Réunion du 9 février 2010 à 17h00
Commission spéciale chargée d'examiner la proposition de loi renforçant la protection des victimes et la prévention et la répression des violences faites aux femmes

Photo issue du site de l'Assemblée nationale ou de WikipediaGuy Geoffroy, rapporteur :

Il y a un an, à la même époque, la mission d'évaluation de la politique de prévention et de lutte contre les violences faites aux femmes a commencé ses travaux. L'important travail qu'elle a effectué a abouti à la rédaction d'un rapport qui a été approuvé de manière unanime. Parce que celui-ci ne devait pas rester lettre morte, une proposition de loi, signée par l'ensemble des membres de la mission, a été déposée le 27 novembre.

Le travail que nous avons engagé n'était pas sans précédent législatif ni politique. Déjà, en 2006, j'avais eu l'honneur d'être le rapporteur d'une proposition de loi votée à l'unanimité par les deux assemblées. Bien que, depuis lors, on ait eu l'occasion d'évaluer sa pertinence et son efficacité, certaines améliorations étaient nécessaires. C'est donc tout naturellement que, saisi par le collectif des associations de défense des femmes, le président de l'Assemblée nationale a créé une mission d'évaluation.

Avant de rendre son rapport, celle-ci a auditionné plus d'une centaine de personnes. Elle a dressé un état des lieux global des violences faites aux femmes, ainsi qu'un bilan de la législation et de la réglementation en vigueur. Elle s'est rendue sur le terrain. Elle a ensuite formulé soixante-cinq propositions fixant un dispositif cadre intégrant différentes dispositions de nature constitutionnelle, législative et réglementaire, dont découlent les articles de la proposition de loi.

Je remercie les membres de la mission et de la commission spéciale chargée d'examiner la proposition de loi, ainsi que ceux qui leur ont permis de mener à bien un travail de grande qualité. Les échanges avec le Gouvernement ont été fructueux. Un consensus fort s'est dégagé entre toutes les familles représentées à l'Assemblée nationale.

Nous avons cherché à prendre en compte toutes les formes de violences faites aux femmes : au sein du couple, dans l'espace public, au travail ou dans la famille. Les problèmes les plus divers ont été évoqués : accès au droit, autorité parentale, impact des violences sur les enfants témoins et, à ce titre, victimes des violences, problèmes liés au logement, aux ressources ou à la régularité du séjour, prévention, éducation au respect, prise en charge des auteurs des violences, coordination entre les différents acteurs, notamment entre le civil et le pénal, et entre les pilotages national et local.

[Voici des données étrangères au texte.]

Variable P : JSON → Prop.
Hypothesis P_null : P JNull.
Hypothesis P_bool : ∀ b, P (JBool b).
Hypothesis P_number : ∀ literal, P (JNumber literal).
Hypothesis P_string : ∀ s, P (JString s).
Hypothesis P_array : ∀ elements, Forall P elements → P (JArray elements).
Hypothesis P_object : ∀ members,
  Forall (λ member, P member.2) members → P (JObject members).

Fixpoint JSON_ind (b : JSON) : P b :=
  match b with
  | JNull => P_null
  | JBool x => P_bool x
  | JNumber x => P_number x
  | JString x => P_string x
  | JArray elements =>
      P_array elements
        ((fix all (l : list JSON) : Forall P l :=
            match l with
            | [] => List.Forall_nil _
            | v :: l' => @List.Forall_cons _ _ v l' (JSON_ind v) (all l')
            end) elements)
  | JObject members =>
      P_object members
        ((fix all (l : list (string * JSON))
            : Forall (λ member, P member.2) l :=
            match l with
            | [] => List.Forall_nil _
            | member :: l' =>
                @List.Forall_cons _ (λ member, P member.2) member l'
                  (JSON_ind member.2) (all l')
            end) members)
  end.

End JSON_ind.

Section Members.

Context {T : Type} (field : string → JSON → T → flags → option (step T)).
Variable strict : bool.
Variable Inv : T → Prop.
Variable Q : JSON → Prop.

Hypothesis field_Inv : ∀ name v t fl t' fl',
  Q v → Inv t → field name v t fl = Some (Next t' fl') → Inv t'.

(** What every member keeps, the whole object keeps. *)
Lemma decode_members_Inv members t fl t' fl' :
  Forall (λ member, Q member.2) members → Inv t →
  decode_members field strict members t fl = Next t' fl' → Inv t'.
Proof.
  intros Hm. revert t fl.
  induction Hm as [|[name v] rest Hv _ IH]; intros t fl Ht; simpl.
  { by intros [= <- <-]. }
  destruct (field (foldName name) v t fl) as [[t1 fl1|e]|] eqn:E; [|done|].
  - apply IH. by eapply field_Inv.
  - by apply IH.
Qed.

Lemma decode_struct_Inv b t t' :
  match b with
  | JObject members => Forall (λ member, Q member.2) members
  | _ => True
  end →
  Inv t → decode_struct field strict b t = Decoded t' → Inv t'.
Proof.
  intros Hb Ht. unfold decode_struct.
  assert (∀ r : step T, finish r = Decoded t' → ∃ fl, r = Next t' fl) as Hf.
  { intros [a fl|e]; simpl; [|done].
    destruct (saved_error fl), (unmodelled fl); try done.
    intros [= <-]. by exists fl. }
  intros [fl H]%Hf. destruct b; simplify_eq; try done.
  by eapply decode_members_Inv.
Qed.

End Members.

Lemma set_Schema_known v current fl e fl' :
  decodes_known v → from_option known_throughout true current = true →
  set_Schema Schema_UnmarshalJSON v current fl = Next e fl' →
  from_option known_throughout true e = true.
Proof.
  intros Hv Hc. unfold set_Schema.
  destruct v; try (by intros [= <- <-]);
    (destruct current as [c|]; [by intros [= <- <-]|]);
    match goal with
    | |- context [Schema_UnmarshalJSON new_Schema ?b] =>
        destruct (Schema_UnmarshalJSON new_Schema b) as [node| |] eqn:E;
        try done; intros [= <- <-]; try done; by apply Hv
    end.
Qed.

Lemma set_elements_known elements fl items fl' :
  Forall decodes_known elements →
  set_elements Schema_UnmarshalJSON elements fl = Next items fl' →
  forallb (from_option known_throughout true) items = true.
Proof.
  intros H. revert fl items fl'.
  induction H as [|v rest Hv _ IH]; intros fl items fl'; simpl.
  { by intros [= <- <-]. }
  destruct (set_Schema Schema_UnmarshalJSON v None fl) as [e fl1|] eqn:E1;
    [|done].
  destruct (set_elements Schema_UnmarshalJSON rest fl1) as [items1 fl2|] eqn:E2;
    [|done].
  intros [= <- <-]. simpl. apply andb_true_intro. split.
  - by apply (set_Schema_known v None fl e fl1 Hv eq_refl).
  - by eapply IH.
Qed.

Lemma set_Schemas_known v current fl items fl' :
  decodes_known_deep v →
  forallb (from_option known_throughout true) current = true →
  set_Schemas Schema_UnmarshalJSON v current fl = Next items fl' →
  forallb (from_option known_throughout true) items = true.
Proof.
  intros [_ Hv] Hc. unfold set_Schemas.
  destruct v; try (by intros [= <- <-]).
  destruct current; [|by intros [= <- <-]].
  by apply set_elements_known.
Qed.

Lemma known_throughout_unfold s :
  known_throughout s
  = bool_decide (Schema_Kind s ∈ known_kinds)
    && from_option (λ a, from_option known_throughout true (Element a)) true
         (Schema_Array s)
    && from_option
         (λ o, forallb (from_option known_throughout true) (Items o)) true
         (Schema_Or s)
    && from_option
         (λ o, forallb (from_option known_throughout true) (Items o)) true
         (Schema_And s)
    && from_option
         (λ mp, from_option known_throughout true (Key mp)
                && from_option known_throughout true (Value mp)) true
         (Schema_Map s)
    && from_option
         (λ o, forallb (from_option known_throughout true) (Items o)) true
         (Schema_Tuple s).
Proof. by destruct s. Qed.

Lemma into_Next {A T : Type} (r : step A) (assign : A → T) t' fl' :
  into r assign = Some (Next t' fl') →
  ∃ a, r = Next a fl' ∧ t' = assign a.
Proof. destruct r; simpl; intros [= <- <-]; eauto. Qed.

Lemma ArraySchema_field_known name v (t : ArraySchema) fl t' fl' :
  decodes_known_deep v →
  from_option known_throughout true (Element t) = true →
  ArraySchema_field Schema_UnmarshalJSON name v t fl = Some (Next t' fl') →
  from_option known_throughout true (Element t') = true.
Proof.
  intros [Hv _] Ht. unfold ArraySchema_field.
  repeat case_match; try done; intros (x & Hx & ->)%into_Next; simpl; [done|].
  by eapply set_Schema_known.
Qed.

Lemma ItemsSchema_field_known name v (t : ItemsSchemaOf Schema) fl t' fl' :
  decodes_known_deep v →
  forallb (from_option known_throughout true) (Items t) = true →
  ItemsSchema_field Schema_UnmarshalJSON name v t fl = Some (Next t' fl') →
  forallb (from_option known_throughout true) (Items t') = true.
Proof.
  intros Hv Ht. unfold ItemsSchema_field.
  repeat case_match; try done; intros (x & Hx & ->)%into_Next; simpl; [done|].
  by eapply set_Schemas_known.
Qed.

Lemma MapSchema_field_known name v (t : MapSchema) fl t' fl' :
  decodes_known_deep v →
  from_option known_throughout true (Key t)
  && from_option known_throughout true (Value t) = true →
  MapSchema_field Schema_UnmarshalJSON name v t fl = Some (Next t' fl') →
  from_option known_throughout true (Key t')
  && from_option known_throughout true (Value t') = true.
Proof.
  intros [Hv _] [Hk Hx]%andb_prop. unfold MapSchema_field.
  repeat case_match; try done; intros (x & Hset & ->)%into_Next; simpl;
    apply andb_true_intro; split; try done.
  all: eapply set_Schema_known; [exact Hv| |exact Hset]; assumption.
Qed.

(** A decoded node has known kinds throughout. *)
Lemma UnmarshalJSON_known b : decodes_known_deep b.
Proof.
  induction b as [| | | |elements IH|members IH] using JSON_ind;
    (split; [|try done]).
  6:{ eapply Forall_impl; [exact IH|]. by intros v [Hv _]. }
  all: intros node; rewrite UnmarshalJSON_unfold; unfold UnmarshalJSON_body.
  all: match goal with |- context [explore ?b] =>
         destruct (explore b) as [kind| |] eqn:He; [|done..] end.
  all: unfold unmarshalStrict.
  all: repeat (case_match; try done).
  all: repeat match goal with
         | H : String.eqb _ _ = true |- _ => apply String.eqb_eq in H; subst
         end.
  all: intros [= <-]; rewrite known_throughout_unfold; simpl.
  all: try done.
  all: rewrite ?andb_true_r.
  all: match goal with
       | H : decode_struct _ _ _ _ = Decoded _ |- _ => revert H
       end.
  - apply (decode_struct_Inv _ true
             (λ a : ArraySchema,
                from_option known_throughout true (Element a) = true)
             decodes_known_deep ArraySchema_field_known (JObject members)
             {| ArraySchema_Kind := EmptyString; Element := None |} _
             IH eq_refl).
  - apply (decode_struct_Inv _ true
             (λ o : ItemsSchemaOf Schema,
                forallb (from_option known_throughout true) (Items o) = true)
             decodes_known_deep ItemsSchema_field_known (JObject members)
             no_Items _ IH eq_refl).
  - apply (decode_struct_Inv _ true
             (λ o : ItemsSchemaOf Schema,
                forallb (from_option known_throughout true) (Items o) = true)
             decodes_known_deep ItemsSchema_field_known (JObject members)
             no_Items _ IH eq_refl).
  - apply (decode_struct_Inv _ true
             (λ mp : MapSchema,
                from_option known_throughout true (Key mp)
                && from_option known_throughout true (Value mp) = true)
             decodes_known_deep MapSchema_field_known (JObject members)
             {| MapSchema_Kind := EmptyString; Key := None; Value := None |} _
             IH eq_refl).
  - apply (decode_struct_Inv _ true
             (λ o : ItemsSchemaOf Schema,
                forallb (from_option known_throughout true) (Items o) = true)
             decodes_known_deep ItemsSchema_field_known (JObject members)
             no_Items _ IH eq_refl).
Qed.

(** C7.  A fragment whose discriminator is none of the nine kinds is
    rejected by [Schema_UnmarshalJSON] with an error, whatever node
    receives it: the error of the library if the discriminator cannot be
    read as a string, and else the unknown-kind error with the
    discriminator that was read.  The error of a node below is the error
    of the node above, so that a node which was decoded has one of the
    nine kinds at every node below it: a document with another
    discriminator at some schema node yields no catalog to resolve. *)
Theorem UnmarshalJSON_rejects_unknown_kind :
  (∀ s b,
     (∀ kind, kind ∈ known_kinds → explore b ≠ Decoded kind) →
     (explore b = DecodeError JsonError
      ∧ Schema_UnmarshalJSON s b = DecodeError JsonError)
     ∨ (∃ kind, explore b = Decoded kind ∧ (kind ∉ known_kinds)
         ∧ Schema_UnmarshalJSON s b = DecodeError (UnknownSchemaKind kind)))
  ∧ (∀ b s,
       Schema_UnmarshalJSON new_Schema b = Decoded s →
       known_throughout s = true).
Proof.
  split; [apply UnmarshalJSON_not_known|].
  intros b. apply UnmarshalJSON_known.
Qed.

Lemma UnmarshalJSON_rejects_unknown_kind_witness :
  Schema_UnmarshalJSON new_Schema
    (JObject [("kind", JString "enumeration"); ("name", JString "Kind")])
  = DecodeError (UnknownSchemaKind "enumeration").
Proof.
  destruct (proj1 UnmarshalJSON_rejects_unknown_kind new_Schema
              (JObject [("kind", JString "enumeration");
                        ("name", JString "Kind")]))
    as [[H _]|(kind & H1 & _ & H2)].
  - intros kind Hk He. vm_compute in He. injection He as <-.
    apply list_elem_of_In in Hk. simpl in Hk. intuition discriminate.
  - by vm_compute in H.
  - vm_compute in H1. by simplify_eq.
Defined.

(** A node below with an unknown kind: the array is not decoded. *)
Example unknown_kind_below :
  Schema_UnmarshalJSON new_Schema
    (JObject [("kind", JString "array");
              ("element", JObject [("kind", JString "set")])])
  = DecodeError (UnmarshalSchemaType "array").
Proof. reflexivity. Qed.

(** A fragment of the meta-model is decoded. *)
Example array_of_string_decoded :
  Schema_UnmarshalJSON new_Schema SampleDocument.array_of_string
  = Decoded
      (mkSchema no_BaseElement "array" None None
         (Some {| ArraySchema_Kind := "array";
                  Element := Some (Sample.base "string") |})
         None None None None None None).
Proof. reflexivity. Qed.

La proposition de loi est constituée de trois chapitres traitant respectivement de la protection des victimes, de la prévention des violences et de la répression.

La protection des victimes étant notre première préoccupation, l'article 1er crée la possibilité pour le juge de prendre, dans l'urgence, une ordonnance de protection des victimes, afin d'éviter que la situation dans laquelle elles se trouvent ne se dégrade. Le juge disposera désormais de pouvoirs plus étendus que ceux que lui confère déjà l'article 220-1 du code civil. Cette ordonnance de protection est le pivot du texte.

Les articles 3 et 4 portent sur l'exercice de l'autorité parentale par le parent violent.

Les articles 5 à 7 tendent à prendre en compte la situation des femmes étrangères, souvent empêchées par les règles du droit au séjour de faire valoir leurs droits.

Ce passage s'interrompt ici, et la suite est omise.